Collected data entries

Lemma validate_partition_Ok role :
  lr_implementations role ≠ [] →
  validate_partition role = Ok tt ↔
  ∀ policy, lr_shards role = PolicyAuto policy →
    partition_wf (lr_implementations role) (ap_partition policy).
Proof.
  intros Hne. unfold validate_partition, partition_wf.
  destruct (lr_shards role) as [c|policy]; simpl; [naive_solver|].
  rewrite obind_Ok. transitivity (match ap_partition policy with
    | SpecRecords _ offsets =>
        (2 <= length offsets)%nat ∧ head offsets = Some 0 ∧ strictly_increasing offsets = true
    | SpecByteRange _ => True end ∧
    ∃ object, Forall (λ i, tt_inputs (ri_task i) !! partition_spec_input (ap_partition policy) = Some object)
               (lr_implementations role)); [|naive_solver].
  destruct (lr_implementations role) as [|first rest] eqn:Himpl; [done|].
  set (n := partition_spec_input (ap_partition policy)).
  assert (Hinputs : obind (ok_or (InvalidLogicalJob ("role " +:+ lr_name role +:+ " auto partition input "
        +:+ show_nat n +:+ " is not an explicit TaskTemplate input")) (tt_inputs (ri_task first) !! n))
      (λ expected, reject_if (existsb (λ i, negb (bool_decide (tt_inputs (ri_task i) !! n = Some expected)))
         (first :: rest)) ("role " +:+ lr_name role +:+ " auto partition input " +:+ show_nat n
           +:+ " must reference the same Object across implementations")) = Ok tt ↔
    ∃ object, Forall (λ i, tt_inputs (ri_task i) !! n = Some object) (first :: rest)).
  { destruct (tt_inputs (ri_task first) !! n) as [o|] eqn:Ho; cbn [ok_or obind].
    - rewrite reject_if_Ok, <- not_true_iff_false, existsb_Exists_true.
      rewrite <- Forall_Exists_neg. setoid_rewrite negb_true_iff.
      setoid_rewrite bool_decide_eq_false.
      split.
      + intros Hall. exists o. eapply Forall_impl; [exact Hall|]. intros i. apply dec_stable.
      + intros [o' Hall]. pose proof (Forall_inv Hall) as Hf. simpl in Hf.
        eapply Forall_impl; [exact Hall|]. simpl. intros i Hi. rewrite Hi. congruence.
    - split; [done|]. intros [o Hall]. pose proof (Forall_inv Hall). simpl in *. congruence. }
  destruct (ap_partition policy) as [k|k offsets] eqn:Hp.
  - split; [intros (? & _ & H)|intros [_ H]]; [split; [done|]; by apply Hinputs|exists tt; split; [done|]; by apply Hinputs].
  - assert (Hoff : (length offsets <? 2)%nat || negb (bool_decide (head offsets = Some 0))
        || negb (strictly_increasing offsets) = false ↔
      (2 <= length offsets)%nat ∧ head offsets = Some 0 ∧ strictly_increasing offsets = true).
    { rewrite !orb_false_iff, !negb_false_iff, bool_decide_eq_true, Nat.ltb_ge. tauto. }
    split.
    + intros ([] & Hr%reject_if_Ok & H). split; [by apply Hoff|by apply Hinputs].
    + intros [H1 H2]. exists tt. split; [by apply reject_if_Ok, Hoff|by apply Hinputs].
Qed.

### What needs to be done:
When the word "length" shows up in a line of the entries, report that line.

### Expected answer:
        (2 <= length offsets)%nat ∧ head offsets = Some 0 ∧ strictly_increasing offsets = true
  - assert (Hoff : (length offsets <? 2)%nat || negb (bool_decide (head offsets = Some 0))
      (2 <= length offsets)%nat ∧ head offsets = Some 0 ∧ strictly_increasing offsets = true).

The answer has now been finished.